BEGIN RECORDS FOR THE EXERCISE

(** * StableRandom: a Mersenne Twister that is stable across Python versions

    A shallow embedding of [stable_random.py] and the verification of its
    specification.  Python integers are unbounded, hence [Z]; the 32-bit
    wrap-around is the explicit [_int32] mask of the source.  The twister
    array [self.mt] is a list updated by index; Python floats are IEEE
    binary64 values, modelled by [spec_float] with precision 53 and
    maximal exponent 1024.  Methods are computations in a state and
    exception monad over the object's three attributes.  The square
    root, logarithm and cosine of [gauss_next] are parameters of its
    model. *)

From Stdlib Require Import ZArith QArith Lia.
From Stdlib Require Import Floats.SpecFloat.
From stdpp Require Import base list.

Local Open Scope Z_scope.

(** ** The object and the method monad *)

Record StableRandom := mkStableRandom {
  _seed : Z;
  index : Z;
  mt : list Z
}.

Inductive exn := IndexError | OverflowError | ValueError.

(** A method call either returns a value or raises; in both cases the
    attributes may have been mutated on the way. *)
Inductive outcome (A : Type) :=
| Ok (a : A) (s : StableRandom)
| Raise (e : exn) (s : StableRandom).
Arguments Ok {A} a s.
Arguments Raise {A} e s.

Definition M (A : Type) := StableRandom -> outcome A.

Definition ret {A} (a : A) : M A := fun s => Ok a s.

Definition bind {A B} (m : M A) (k : A -> M B) : M B :=
  fun s => match m s with
           | Ok a s' => k a s'
           | Raise e s' => Raise e s'
           end.

Definition raise {A} (e : exn) : M A := fun s => Raise e s.

Notation "x <- m ;; k" := (bind m (fun x => k))
  (at level 100, m at next level, right associativity).
Notation "m ;;; k" := (bind m (fun _ => k))
  (at level 100, right associativity).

END RECORDS FOR THE EXERCISE

__WHAT THE TASK ASKS__.
When you reach the line with "s => Ok a s." in the records above, start writing out lines exactly, and stop once the line with "(at level 100, m" has been written; include nothing else.

__ANSWER TO THIS PROBLEM__.
Definition ret {A} (a : A) : M A := fun s => Ok a s.

Definition bind {A B} (m : M A) (k : A -> M B) : M B :=
  fun s => match m s with
           | Ok a s' => k a s'
           | Raise e s' => Raise e s'
           end.

Definition raise {A} (e : exn) : M A := fun s => Raise e s.

Notation "x <- m ;; k" := (bind m (fun x => k))
  (at level 100, m at next level, right associativity).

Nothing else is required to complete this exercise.